What is required: In the records below, find the line that contains "- destruct (ao_failed _ Ha _ _ _ _ Hj", then transcribe it and every later line exactly, stopping at the final line.
*** Information provided ***
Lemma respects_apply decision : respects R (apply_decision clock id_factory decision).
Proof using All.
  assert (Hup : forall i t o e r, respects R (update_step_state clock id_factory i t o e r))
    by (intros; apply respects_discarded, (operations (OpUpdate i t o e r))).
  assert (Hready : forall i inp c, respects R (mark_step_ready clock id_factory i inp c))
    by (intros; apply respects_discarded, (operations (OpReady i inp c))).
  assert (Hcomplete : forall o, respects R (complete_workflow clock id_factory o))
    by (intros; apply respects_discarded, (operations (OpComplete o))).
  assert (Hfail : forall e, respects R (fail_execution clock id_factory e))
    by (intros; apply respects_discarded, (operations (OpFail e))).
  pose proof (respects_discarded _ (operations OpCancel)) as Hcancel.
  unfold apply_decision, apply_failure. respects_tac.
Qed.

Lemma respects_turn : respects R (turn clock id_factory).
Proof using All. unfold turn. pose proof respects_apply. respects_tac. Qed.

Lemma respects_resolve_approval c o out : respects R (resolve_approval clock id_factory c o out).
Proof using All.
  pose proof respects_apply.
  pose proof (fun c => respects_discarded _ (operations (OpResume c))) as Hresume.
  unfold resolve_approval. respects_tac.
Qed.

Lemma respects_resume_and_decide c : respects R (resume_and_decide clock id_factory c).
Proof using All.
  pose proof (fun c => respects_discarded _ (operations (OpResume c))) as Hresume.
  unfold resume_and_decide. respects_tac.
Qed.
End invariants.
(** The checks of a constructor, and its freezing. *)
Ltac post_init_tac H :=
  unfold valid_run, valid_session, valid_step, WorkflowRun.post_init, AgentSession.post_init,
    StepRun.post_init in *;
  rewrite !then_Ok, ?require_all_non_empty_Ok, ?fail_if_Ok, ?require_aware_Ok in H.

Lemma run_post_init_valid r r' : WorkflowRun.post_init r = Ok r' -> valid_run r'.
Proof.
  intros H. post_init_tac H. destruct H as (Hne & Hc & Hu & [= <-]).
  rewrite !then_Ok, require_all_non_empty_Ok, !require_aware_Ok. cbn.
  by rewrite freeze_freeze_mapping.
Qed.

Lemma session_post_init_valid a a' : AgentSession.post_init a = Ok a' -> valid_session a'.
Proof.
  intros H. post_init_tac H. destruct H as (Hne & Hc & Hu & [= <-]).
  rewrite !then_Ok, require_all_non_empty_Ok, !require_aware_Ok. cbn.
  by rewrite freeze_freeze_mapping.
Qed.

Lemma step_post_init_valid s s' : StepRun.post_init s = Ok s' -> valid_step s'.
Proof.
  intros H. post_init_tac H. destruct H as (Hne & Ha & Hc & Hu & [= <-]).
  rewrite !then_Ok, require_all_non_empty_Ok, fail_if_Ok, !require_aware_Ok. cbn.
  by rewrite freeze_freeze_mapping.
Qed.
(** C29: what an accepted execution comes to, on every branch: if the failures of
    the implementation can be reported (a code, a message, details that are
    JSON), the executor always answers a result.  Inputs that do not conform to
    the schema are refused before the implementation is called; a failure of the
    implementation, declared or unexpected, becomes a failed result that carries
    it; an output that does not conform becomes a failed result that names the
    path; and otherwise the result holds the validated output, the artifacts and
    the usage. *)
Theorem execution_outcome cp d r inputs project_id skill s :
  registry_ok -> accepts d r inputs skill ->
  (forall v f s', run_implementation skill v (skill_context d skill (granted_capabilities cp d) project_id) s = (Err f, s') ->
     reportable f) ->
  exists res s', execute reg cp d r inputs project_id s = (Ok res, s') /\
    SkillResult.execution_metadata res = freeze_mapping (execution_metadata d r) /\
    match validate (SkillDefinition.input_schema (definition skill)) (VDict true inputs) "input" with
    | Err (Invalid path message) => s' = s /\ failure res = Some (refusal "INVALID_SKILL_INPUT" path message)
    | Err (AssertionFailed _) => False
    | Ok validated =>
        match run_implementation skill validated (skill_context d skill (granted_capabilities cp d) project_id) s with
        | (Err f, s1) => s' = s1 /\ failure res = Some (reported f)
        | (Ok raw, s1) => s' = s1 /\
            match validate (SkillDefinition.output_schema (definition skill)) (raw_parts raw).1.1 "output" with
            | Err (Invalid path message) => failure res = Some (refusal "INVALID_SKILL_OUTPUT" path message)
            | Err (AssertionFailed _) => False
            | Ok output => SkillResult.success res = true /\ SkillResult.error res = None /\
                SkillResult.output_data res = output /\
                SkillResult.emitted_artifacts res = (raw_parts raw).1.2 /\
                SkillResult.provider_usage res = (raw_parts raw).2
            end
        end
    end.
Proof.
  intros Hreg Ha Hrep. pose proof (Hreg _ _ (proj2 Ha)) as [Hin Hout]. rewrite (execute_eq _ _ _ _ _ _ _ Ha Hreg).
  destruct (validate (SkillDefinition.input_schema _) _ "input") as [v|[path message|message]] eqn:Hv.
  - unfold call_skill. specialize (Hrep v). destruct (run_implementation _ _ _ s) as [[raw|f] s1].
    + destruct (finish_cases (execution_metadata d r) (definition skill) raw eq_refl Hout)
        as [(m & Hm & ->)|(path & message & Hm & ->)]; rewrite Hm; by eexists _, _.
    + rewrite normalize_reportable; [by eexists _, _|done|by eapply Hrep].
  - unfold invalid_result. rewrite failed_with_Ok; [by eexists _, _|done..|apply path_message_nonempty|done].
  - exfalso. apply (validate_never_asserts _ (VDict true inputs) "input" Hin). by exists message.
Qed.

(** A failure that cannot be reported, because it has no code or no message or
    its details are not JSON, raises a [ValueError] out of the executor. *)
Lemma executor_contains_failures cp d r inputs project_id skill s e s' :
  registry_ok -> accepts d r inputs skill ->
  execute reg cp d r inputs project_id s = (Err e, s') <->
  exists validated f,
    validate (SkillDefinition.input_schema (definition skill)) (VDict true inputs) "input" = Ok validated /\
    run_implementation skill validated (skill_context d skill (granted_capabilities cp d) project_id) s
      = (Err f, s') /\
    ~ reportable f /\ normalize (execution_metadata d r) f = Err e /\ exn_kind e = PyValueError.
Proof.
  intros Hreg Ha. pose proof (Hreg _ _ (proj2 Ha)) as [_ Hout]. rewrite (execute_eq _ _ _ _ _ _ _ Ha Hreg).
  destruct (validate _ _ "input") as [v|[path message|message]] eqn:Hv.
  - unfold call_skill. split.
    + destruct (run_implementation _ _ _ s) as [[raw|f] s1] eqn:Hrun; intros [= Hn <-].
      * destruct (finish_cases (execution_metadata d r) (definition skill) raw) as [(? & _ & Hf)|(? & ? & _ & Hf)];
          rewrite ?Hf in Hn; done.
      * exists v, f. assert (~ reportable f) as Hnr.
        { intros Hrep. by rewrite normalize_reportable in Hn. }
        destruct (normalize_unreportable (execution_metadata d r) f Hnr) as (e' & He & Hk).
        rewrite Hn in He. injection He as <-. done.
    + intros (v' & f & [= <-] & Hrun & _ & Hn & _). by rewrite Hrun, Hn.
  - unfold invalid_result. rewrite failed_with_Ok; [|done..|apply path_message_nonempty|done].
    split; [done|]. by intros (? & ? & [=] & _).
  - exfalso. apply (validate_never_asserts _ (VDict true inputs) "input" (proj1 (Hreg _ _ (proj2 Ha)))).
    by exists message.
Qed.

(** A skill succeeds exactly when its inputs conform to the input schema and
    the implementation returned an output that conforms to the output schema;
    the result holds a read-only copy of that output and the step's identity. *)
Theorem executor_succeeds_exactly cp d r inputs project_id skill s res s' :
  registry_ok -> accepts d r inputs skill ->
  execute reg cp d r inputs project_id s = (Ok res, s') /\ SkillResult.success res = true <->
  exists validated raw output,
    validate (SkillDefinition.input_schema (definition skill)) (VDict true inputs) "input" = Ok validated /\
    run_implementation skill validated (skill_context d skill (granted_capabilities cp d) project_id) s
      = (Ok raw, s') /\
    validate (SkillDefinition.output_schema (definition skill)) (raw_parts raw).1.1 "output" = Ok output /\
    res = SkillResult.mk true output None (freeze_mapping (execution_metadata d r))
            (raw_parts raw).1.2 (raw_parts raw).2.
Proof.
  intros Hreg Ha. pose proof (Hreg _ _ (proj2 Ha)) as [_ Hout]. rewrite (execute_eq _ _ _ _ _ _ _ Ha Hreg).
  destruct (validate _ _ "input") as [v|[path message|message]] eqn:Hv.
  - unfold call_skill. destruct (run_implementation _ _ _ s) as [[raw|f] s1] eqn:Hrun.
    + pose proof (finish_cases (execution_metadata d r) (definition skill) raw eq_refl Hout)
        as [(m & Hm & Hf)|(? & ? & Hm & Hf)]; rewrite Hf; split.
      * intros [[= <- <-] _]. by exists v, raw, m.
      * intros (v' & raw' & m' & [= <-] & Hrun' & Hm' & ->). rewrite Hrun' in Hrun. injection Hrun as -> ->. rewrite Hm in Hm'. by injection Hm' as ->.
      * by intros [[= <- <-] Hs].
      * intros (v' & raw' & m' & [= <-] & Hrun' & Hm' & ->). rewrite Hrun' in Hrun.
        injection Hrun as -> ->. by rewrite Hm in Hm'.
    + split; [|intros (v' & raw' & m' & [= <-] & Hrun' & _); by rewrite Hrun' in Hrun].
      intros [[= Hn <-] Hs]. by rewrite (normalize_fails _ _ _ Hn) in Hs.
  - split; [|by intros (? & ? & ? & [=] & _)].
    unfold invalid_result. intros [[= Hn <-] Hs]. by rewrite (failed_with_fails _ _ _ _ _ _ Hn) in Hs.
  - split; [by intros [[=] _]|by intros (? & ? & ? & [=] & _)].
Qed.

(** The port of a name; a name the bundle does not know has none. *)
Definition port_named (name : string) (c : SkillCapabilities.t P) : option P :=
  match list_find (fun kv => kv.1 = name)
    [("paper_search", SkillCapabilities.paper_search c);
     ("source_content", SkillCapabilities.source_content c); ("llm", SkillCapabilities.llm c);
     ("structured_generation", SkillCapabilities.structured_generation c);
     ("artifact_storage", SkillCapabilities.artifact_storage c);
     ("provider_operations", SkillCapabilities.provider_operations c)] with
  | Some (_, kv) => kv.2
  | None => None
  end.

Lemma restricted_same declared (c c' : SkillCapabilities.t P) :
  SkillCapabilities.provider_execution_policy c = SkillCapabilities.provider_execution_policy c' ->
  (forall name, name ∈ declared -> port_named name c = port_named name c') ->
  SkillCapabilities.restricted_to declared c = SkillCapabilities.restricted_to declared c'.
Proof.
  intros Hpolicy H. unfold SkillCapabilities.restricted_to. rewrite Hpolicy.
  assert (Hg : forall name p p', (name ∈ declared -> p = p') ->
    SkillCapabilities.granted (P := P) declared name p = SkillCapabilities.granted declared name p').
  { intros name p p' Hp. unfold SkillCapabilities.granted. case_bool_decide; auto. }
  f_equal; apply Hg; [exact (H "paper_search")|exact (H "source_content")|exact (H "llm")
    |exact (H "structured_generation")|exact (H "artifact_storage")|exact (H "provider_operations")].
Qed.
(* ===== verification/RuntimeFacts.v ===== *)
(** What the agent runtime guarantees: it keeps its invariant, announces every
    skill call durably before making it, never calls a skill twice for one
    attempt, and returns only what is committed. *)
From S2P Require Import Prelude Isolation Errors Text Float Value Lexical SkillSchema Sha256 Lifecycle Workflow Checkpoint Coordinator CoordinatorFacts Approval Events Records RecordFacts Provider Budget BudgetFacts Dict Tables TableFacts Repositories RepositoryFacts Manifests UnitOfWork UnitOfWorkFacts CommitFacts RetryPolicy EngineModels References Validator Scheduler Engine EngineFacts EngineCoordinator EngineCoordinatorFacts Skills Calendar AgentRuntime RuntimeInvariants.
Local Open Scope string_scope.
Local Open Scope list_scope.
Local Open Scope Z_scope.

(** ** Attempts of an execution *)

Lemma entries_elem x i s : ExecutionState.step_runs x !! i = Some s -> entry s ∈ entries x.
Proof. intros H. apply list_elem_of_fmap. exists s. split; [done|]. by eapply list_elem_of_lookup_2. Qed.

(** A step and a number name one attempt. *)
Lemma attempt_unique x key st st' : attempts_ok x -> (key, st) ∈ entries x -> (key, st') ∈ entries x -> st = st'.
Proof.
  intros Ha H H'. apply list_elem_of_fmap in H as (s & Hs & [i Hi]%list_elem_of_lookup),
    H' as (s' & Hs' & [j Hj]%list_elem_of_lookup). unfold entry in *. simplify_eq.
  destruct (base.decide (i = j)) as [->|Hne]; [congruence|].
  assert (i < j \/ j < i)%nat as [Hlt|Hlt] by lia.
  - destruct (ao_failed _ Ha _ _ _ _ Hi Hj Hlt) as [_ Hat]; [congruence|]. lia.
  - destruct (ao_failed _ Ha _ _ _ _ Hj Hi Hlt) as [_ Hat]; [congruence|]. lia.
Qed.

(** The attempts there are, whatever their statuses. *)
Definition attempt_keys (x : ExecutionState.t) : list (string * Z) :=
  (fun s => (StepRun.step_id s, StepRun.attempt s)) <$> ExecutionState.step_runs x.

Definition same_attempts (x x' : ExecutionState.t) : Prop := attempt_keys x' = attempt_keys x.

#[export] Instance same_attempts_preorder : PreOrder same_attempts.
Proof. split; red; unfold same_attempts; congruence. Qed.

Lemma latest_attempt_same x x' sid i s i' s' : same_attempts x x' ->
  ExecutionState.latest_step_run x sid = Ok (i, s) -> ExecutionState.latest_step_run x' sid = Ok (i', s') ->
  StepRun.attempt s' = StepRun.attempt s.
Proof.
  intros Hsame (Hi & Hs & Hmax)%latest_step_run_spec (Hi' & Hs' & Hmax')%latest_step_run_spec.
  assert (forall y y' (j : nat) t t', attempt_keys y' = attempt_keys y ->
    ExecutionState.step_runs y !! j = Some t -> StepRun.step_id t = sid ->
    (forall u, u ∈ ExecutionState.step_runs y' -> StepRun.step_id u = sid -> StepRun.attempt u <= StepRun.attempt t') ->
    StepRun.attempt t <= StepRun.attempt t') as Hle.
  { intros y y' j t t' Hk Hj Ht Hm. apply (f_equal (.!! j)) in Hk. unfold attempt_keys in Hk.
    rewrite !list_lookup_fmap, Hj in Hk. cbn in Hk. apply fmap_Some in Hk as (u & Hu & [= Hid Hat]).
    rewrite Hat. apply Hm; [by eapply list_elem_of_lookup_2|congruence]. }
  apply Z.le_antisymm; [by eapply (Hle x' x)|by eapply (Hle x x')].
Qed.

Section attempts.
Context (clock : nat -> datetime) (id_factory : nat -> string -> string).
*** End of Information provided ***
Solution to the exercise:
  - destruct (ao_failed _ Ha _ _ _ _ Hj Hi Hlt) as [_ Hat]; [congruence|]. lia.
Qed.

(** The attempts there are, whatever their statuses. *)
Definition attempt_keys (x : ExecutionState.t) : list (string * Z) :=
  (fun s => (StepRun.step_id s, StepRun.attempt s)) <$> ExecutionState.step_runs x.

Definition same_attempts (x x' : ExecutionState.t) : Prop := attempt_keys x' = attempt_keys x.

#[export] Instance same_attempts_preorder : PreOrder same_attempts.
Proof. split; red; unfold same_attempts; congruence. Qed.

Lemma latest_attempt_same x x' sid i s i' s' : same_attempts x x' ->
  ExecutionState.latest_step_run x sid = Ok (i, s) -> ExecutionState.latest_step_run x' sid = Ok (i', s') ->
  StepRun.attempt s' = StepRun.attempt s.
Proof.
  intros Hsame (Hi & Hs & Hmax)%latest_step_run_spec (Hi' & Hs' & Hmax')%latest_step_run_spec.
  assert (forall y y' (j : nat) t t', attempt_keys y' = attempt_keys y ->
    ExecutionState.step_runs y !! j = Some t -> StepRun.step_id t = sid ->
    (forall u, u ∈ ExecutionState.step_runs y' -> StepRun.step_id u = sid -> StepRun.attempt u <= StepRun.attempt t') ->
    StepRun.attempt t <= StepRun.attempt t') as Hle.
  { intros y y' j t t' Hk Hj Ht Hm. apply (f_equal (.!! j)) in Hk. unfold attempt_keys in Hk.
    rewrite !list_lookup_fmap, Hj in Hk. cbn in Hk. apply fmap_Some in Hk as (u & Hu & [= Hid Hat]).
    rewrite Hat. apply Hm; [by eapply list_elem_of_lookup_2|congruence]. }
  apply Z.le_antisymm; [by eapply (Hle x' x)|by eapply (Hle x x')].
Qed.

Section attempts.
Context (clock : nat -> datetime) (id_factory : nat -> string -> string).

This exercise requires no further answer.